В 1921 году «папа Иоффе» взял с собой в зарубежную поездку молодого Петра Капицу. И представил его на Британских островах Эрнесту Резерфорду. В результате Пётр Леонидович на долгие годы остался работать в Англии.
Яков Ильич Френкель с благословения директора Ленинградского физтеха провёл 1925-26 годы на стажировке в Германии, Франции и Великобритании.
Два года (1926–1928) пробыл в Кавендишской лаборатории у Резерфорда Юлий Борисович Харитон. Ему там была присвоена почётная степень доктора Кембриджского университета.
Вслед за Харитоном в Англию на два года поехал Кирилл Дмитриевич Синельников (тот самый, с которым Курчатов окончил Крымский университет, а затем работал в ЛФТИ).
Владимир Александрович Фок в 1926-ом был командирован в Гётингенский университет.
Александр Ильич Лейпунский в 1928 году стажировался в Берлинском университете.
Для аспиранта Ленинградского физико-технического института Льва Давидовича Ландау в 1929 году Иоффе устроил командировку от Наркомпроса в Англию, Данию и Швейцарию.
В том же году в Гёттингенский университет был направлен ещё один подававший надежды физик — Георгий Антонович Гамов.

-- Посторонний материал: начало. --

(* ===== verification/Report.v ===== *)
(** * Plain-text output

    The packet lines of text mode ([format_packet_line], src/parser.cpp, and the
    observer of src/main.cpp), the interface list (src/main.cpp) and the summary
    printed at the end (src/dashboard.cpp).  [ip_str] is the text form of an
    address and [localtime] the local hour, minute and second of a time stamp. *)

From S2P Require Import Prelude.
From S2P Require Import Machine.
From S2P Require Import Containers.
From S2P Require Import Protocol.
From S2P Require Import Parser.
From S2P Require Import ByteString.
From S2P Require Import Float.
From S2P Require Import Format.
From S2P Require Import Dissect.
From S2P Require Import Flow.
From S2P Require Import FlowTable.
From S2P Require Import Stats.
From S2P Require Import Analyzer.
From S2P Require Import Capture.
From S2P Require Import Dashboard.
#[local] Open Scope Z_scope.

Definition newline : list byte := [Byte.x0a].

(** ** Packet lines *)

Section packets.
Variable localtime : Z -> Z * Z * Z.
Variable ip_str : IpAddress -> list byte.

Definition clock_text (t : timeval) : list byte :=
  let '(hour, min, sec) := localtime t.(tv_sec) in
  snprintf 32 (dec_zero 2 hour ++ lit ":" ++ dec_zero 2 min ++ lit ":" ++ dec_zero 2 sec ++ lit "." ++
               dec_zero 6 t.(tv_usec)).

Definition port_text (p : DecodedPacket) (port : Z) : list byte :=
  if has_ports p then lit ":" ++ dec port else [].

Definition format_packet_line (p : DecodedPacket) : list byte :=
  let prefix := clock_text p.(ts) ++ lit " " in
  match p.(error) with
  | Some e => prefix ++ lit "[undecoded: " ++ lit e ++ lit "] " ++ dec p.(wirelen) ++ lit "B"
  | None =>
      if decide (p.(l3) = L3Proto.ARP) then prefix ++ lit "ARP " ++ dec p.(wirelen) ++ lit "B"
      else
        prefix ++
        lit (L4Proto_to_string p.(l4)) ++ lit " " ++ ip_str p.(src_ip) ++ port_text p p.(sport) ++
        lit " > " ++ ip_str p.(dst_ip) ++ port_text p p.(dport) ++
        (match p.(l4) with
         | L4Proto.TCP => lit " [" ++ lit (tcp_flag_string p) ++ lit "] seq=" ++ dec p.(seqno) ++
                          lit " win=" ++ dec p.(window)
         | L4Proto.ICMP | L4Proto.ICMPv6 =>
             lit " type=" ++ dec p.(icmp_type) ++ lit " code=" ++ dec p.(icmp_code)
         | _ => []
         end) ++
        lit " len=" ++ dec p.(payload_len) ++ lit " ttl=" ++ dec p.(ttl) ++
        (if p.(has_vlan) then lit " vlan=" ++ dec p.(vlan_id) else []) ++
        (if p.(fragmented) then lit " [frag]" else []) ++
        (if p.(bad_ip_checksum) then lit " [bad-cksum]" else []) ++
        (if p.(truncated) then lit " [trunc]" else [])
  end.

(** The observer of text mode: the line it puts. *)
Definition observer_line (e : event) : list byte :=
  let '(p, flow) := e in
  format_packet_line p ++
  (match flow with
   | Some f => if decide (f.(f_l4) = L4Proto.TCP) then lit " state=" ++ lit (TcpState_to_string f.(f_state)) else []
   | None => []
   end) ++
  (match flow with
   | Some f => if identified f.(f_app) then lit " [" ++ app_summary f ++ lit "]" else []
   | None => []
   end).
End packets.

(** ** The interface list *)

Definition interface_row (name ipv4 state notes : list byte) : list byte :=
  pad_right 16 name ++ lit " " ++ pad_right 18 ipv4 ++ lit " " ++ pad_right 8 state ++ lit " " ++ notes ++ newline.

Definition interface_line (i : InterfaceInfo) : list byte :=
  interface_row i.(if_name) (if str_empty i.(if_address) then lit "-" else i.(if_address))
    (if i.(is_up) then lit "up" else lit "down")
    ((if i.(is_loopback) then lit "loopback " else []) ++ i.(if_description)).

(** [do_list_interfaces()]: the exit code, what goes to standard output and what
    to standard error. *)
Definition do_list_interfaces (ntop : list byte -> list byte) (found : list byte + list pcap_if)
    : Z * list byte * list byte :=
  let '(ifaces, err) := list_interfaces ntop found in
  match ifaces with
  | [] => (1, [], lit "no interfaces found" ++ (if str_empty err then [] else lit ": ") ++ err ++ newline)
  | _ => (0, interface_row (lit "INTERFACE") (lit "IPV4") (lit "STATE") (lit "NOTES") ++
             concat (map interface_line ifaces), [])
  end.

(** ** The summary *)

Section summary.
Variable ip_str : IpAddress -> list byte.
Variable sorter : forall A, (A -> A -> bool) -> list A -> list A.
Variable it_flows : iteration FlowKey Flow.
Variable it_apps it_ports : iteration Z Z.
Variable it_talkers : iteration (list byte) Z.
Variables (stats : Statistics.t) (flows : FlowTable) (info : SessionInfo).

Definition summary_head : mem (list byte) :=
  duration ← human_duration (Statistics.elapsed_sec stats);
  pps ← to_u64 (Statistics.avg_pps stats);
  mret (newline ++ lit "==================== capture summary ====================" ++ newline ++
        lit "source              : " ++ info.(i_source) ++ lit " (" ++ info.(i_backend) ++ lit ")" ++ newline ++
        (match info.(i_filter) with [] => [] | f => lit "bpf filter          : " ++ f ++ newline end) ++
        lit "duration            : " ++ duration ++ newline ++
        lit "packets captured    : " ++ dec (Statistics.packets_ stats) ++ newline ++
        lit "bytes captured      : " ++ human_bytes (f64_of (Statistics.bytes_ stats)) ++
        lit " (" ++ dec (Statistics.bytes_ stats) ++ lit " B)" ++ newline ++
        lit "average throughput  : " ++ human_rate_bits (Statistics.avg_bps stats) ++ lit "  (" ++ dec pps ++
        lit " pps)" ++ newline ++
        (if negb (Statistics.kernel_dropped_ stats =? 0) || negb (Statistics.if_dropped_ stats =? 0) then
           lit "dropped             : " ++ dec (Statistics.kernel_dropped_ stats) ++ lit " kernel, " ++
           dec (Statistics.if_dropped_ stats) ++ lit " interface" ++ newline
         else []) ++
        (if negb (Statistics.decode_errors_ stats =? 0) || negb (Statistics.truncated_ stats =? 0) ||
            negb (Statistics.bad_checksums_ stats =? 0) then
           lit "anomalies           : " ++ dec (Statistics.decode_errors_ stats) ++ lit " undecoded, " ++
           dec (Statistics.truncated_ stats) ++ lit " truncated, " ++ dec (Statistics.bad_checksums_ stats) ++
           lit " bad IPv4 checksums, " ++ dec (Statistics.fragments_ stats) ++ lit " fragments" ++ newline
         else [])).

Definition protocol_row (total : f64) (p : ProtocolCount) : list byte :=
  snprintf 128
    (lit "  " ++ pad_right 6 (lit p.(pc_name)) ++ lit " " ++ pad_left 8 (dec p.(pc_packets)) ++ lit " pkts  " ++
     pad_left 6 (fixed 2 (fdiv (fmul (f64_of 100) (f64_of p.(pc_packets))) total)) ++ lit "%  " ++
     pad_left 10 (human_bytes (f64_of p.(pc_bytes))) ++ newline).

Definition summary_protocols : list byte :=
  let total := f64_of (Z.max (Statistics.packets_ stats) 1) in
  newline ++ lit "protocol distribution" ++ newline ++
  concat (map (protocol_row total)
    (List.filter (fun p => negb (p.(pc_packets) =? 0))
       (Statistics.protocol_distribution (sorter ProtocolCount) stats))).

Definition summary_tcp : list byte :=
  let mean_rtt := mean_rtt_ms it_flows flows in
  newline ++ lit "tcp" ++ newline ++
  lit "  flows tracked     : " ++ dec flows.(next_id_) ++ lit " (" ++ dec (table_size flows) ++
  lit " still active)" ++ newline ++
  lit "  established now   : " ++ dec (active_tcp it_flows flows) ++ newline ++
  lit "  syn/fin/rst       : " ++ dec (Statistics.tcp_syn_ stats) ++ lit " / " ++ dec (Statistics.tcp_fin_ stats) ++
  lit " / " ++ dec (Statistics.tcp_rst_ stats) ++ newline ++
  snprintf 128
    (lit "  retransmissions   : " ++ dec flows.(total_retransmits_) ++ lit " of " ++
     dec flows.(total_data_segments_) ++ lit " data segments (" ++ fixed 2 (retransmit_percent flows) ++ lit "%)" ++ newline) ++
  lit "  out-of-order      : " ++ dec flows.(total_out_of_order_) ++ lit " segments" ++ newline ++
  (if 0 <? flows.(total_reassembled_bytes_) then
     lit "  stream reassembly : " ++ human_bytes (f64_of flows.(total_reassembled_bytes_)) ++
     lit " delivered in order" ++ newline
   else []) ++
  (if fle f0 mean_rtt then
     snprintf 128 (lit "  round-trip time   : " ++ fixed 2 mean_rtt ++ lit " ms mean over " ++
                   dec flows.(total_rtt_samples_) ++ lit " samples" ++ newline)
   else []).

(** A titled table, left out when it has no rows. *)
Definition titled {A} (title : string) (row : A -> list byte) (rows : list A) : list byte :=
  match rows with [] => [] | _ => newline ++ lit title ++ newline ++ concat (map row rows) end.

Definition app_row (pc : Z * Z) : list byte :=
  snprintf 64 (lit "  " ++ pad_right 8 (app_name pc.1) ++ lit " " ++ pad_left 6 (dec pc.2) ++ lit " flows" ++ newline).

Definition port_row (pb : Z * Z) : list byte :=
  let svc := match service_name pb.1 L4Proto.TCP with
             | Some s => Some s
             | None => service_name pb.1 L4Proto.UDP
             end in
  snprintf 96 (lit "  " ++ pad_right 6 (dec pb.1) ++ lit " " ++ pad_right 12 (lit (default "-"%string svc)) ++ lit " " ++
               pad_left 10 (human_bytes (f64_of pb.2)) ++ newline).

Definition talker_row (ab : list byte * Z) : list byte :=
  snprintf 128 (lit "  " ++ pad_right 42 ab.1 ++ lit " " ++ pad_left 10 (human_bytes (f64_of ab.2)) ++ newline).

Definition flow_row (f : Flow) : list byte :=
  snprintf 288
    (lit "  " ++ pad_right 5 (lit (L4Proto_to_string f.(f_l4))) ++ lit " " ++ pad_right 46 (label ip_str f) ++ lit " " ++
     pad_right 12 (lit (TcpState_to_string f.(f_state))) ++ lit " " ++ pad_left 7 (dec (f_packets f)) ++ lit " pkts " ++
     pad_left 9 (human_bytes (f64_of (f_bytes f))) ++ lit " retx=" ++ pad_right 4 (dec (f_retransmits f)) ++
     lit " rtt=" ++ pad_right 8 (rtt_text (best_rtt_ms f)) ++ lit " " ++ app_summary f ++ newline).

Definition print_summary : mem (list byte) :=
  head ← summary_head;
  mret (head ++ summary_protocols ++ summary_tcp ++
        titled "application protocols identified" app_row (app_protocols (sorter (Z * Z)) it_apps flows) ++
        titled "top service ports by volume" port_row (Statistics.top_ports (sorter (Z * Z)) it_ports stats 5) ++
        titled "top talkers by bytes sent" talker_row (Statistics.top_talkers (sorter (list byte * Z)) it_talkers stats 5) ++
        titled "top flows by bytes" flow_row (top (sorter Flow) it_flows flows 10 FlowSort.Bytes) ++
        lit "=========================================================" ++ newline).
End summary.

Исаака Константиновича Кикоина, который не успел ещё ничем себя зарекомендовать — в 1930-ом ему было всего 22 года — тоже послали за рубеж! Сам он рассказывал об этом так:
«В 1930 году, когда я только что окончил институт и получил звание инженера-физика, по рекомендации А.Ф. Иоффе меня направили в командировку в Германию, чтобы ознакомиться с физическими лабораториями Запада. Я пробыл в Германии около трёх месяцев и смог познакомиться с работами физических лабораторий Лейпцига, Мюнхена, Гамбурга… Около месяца работал в лаборатории в Мюнхене, в бывшей лаборатории Рентгена».
Вот таким (мудрым и дальновидным) наставником молодых был «папа Иоффе». Даже вчерашнего студента поощрил зарубежной поездкой.
А Игоря Курчатова в заграничные лаборатории Иоффе не направлял.
Почему?
Попытку дать ответ на этот вопрос предпринял Феликс Щёлкин в книге «Апостолы атомного века»:
«20 сотрудников Физтеха удалось отправить за границу на сроки от полугода до двух лет. И каждый раз, когда Курчатову надо было выезжать, у него шёл интересный эксперимент, который он предпочитал поездке. Это символично: судьба, видимо, „держала“ Игоря Васильевича в „детском садике папы Иоффе“».
Объяснение более чем неубедительное.
Не было случая, чтобы хотя бы один советский физик отказался поехать в те годы за рубеж. И лишь один Курчатов демонстративно оставался дома, предпочитая всем вояжам свои «интересные эксперименты».
Поверить в подобное утверждение сложно.
А может быть, всё было гораздо проще? Иоффе просто не верил в наличие у Курчатова каких-либо способностей. Считал, что исследователь, не сумевший разобраться с тонкослойной изоляцией, никакого «пороха» не выдумает никогда. И звёзд с неба достать не сможет. Зачем же тратить народные деньги, посылая бесталанного физика за рубеж?
Могло быть такое?
Вполне!
Есть ещё одно обстоятельство, которое тоже требует объяснений.
Каждый, кто начнёт изучать биографию Курчатова, сразу же натолкнётся на любопытную подробность. Дело в том, что, возглавив лабораторию атомного ядра, Игорь Васильевич стал гораздо больше времени проводить не в родном Физтехе, а в других институтах. Он читал лекции в Ленинградском политехническом, проводил эксперименты в Радиевом институте, часто наведывался к харьковским физикам.
Исай Гуревич вспоминал:
«В отличие от других коллег (от Алиханова, Арцимовича) Игорь Васильевич вначале колебался, чем именно ему заниматься в новой области. Ездил в Харьков — работал там на ускорителях, занимался реакциями с лёгкими ядрами, но это было для него, пожалуй, лишь подступом, даже школой — он же не боялся учиться и любил учиться».
В ту пору Харьковский физтех славился своими работами по атомному ядру. Украинский физико-технический институт (УФТИ) часто навещали и какое-то время работали в нём многие зарубежные физики: англичанин Поль Дирак, чех Георг Плачек, немцы Рудольф Пайерлс и Фридрих Хоутерманс. С некоторыми из них довелось проводить совместные исследования и Игорю Курчатову.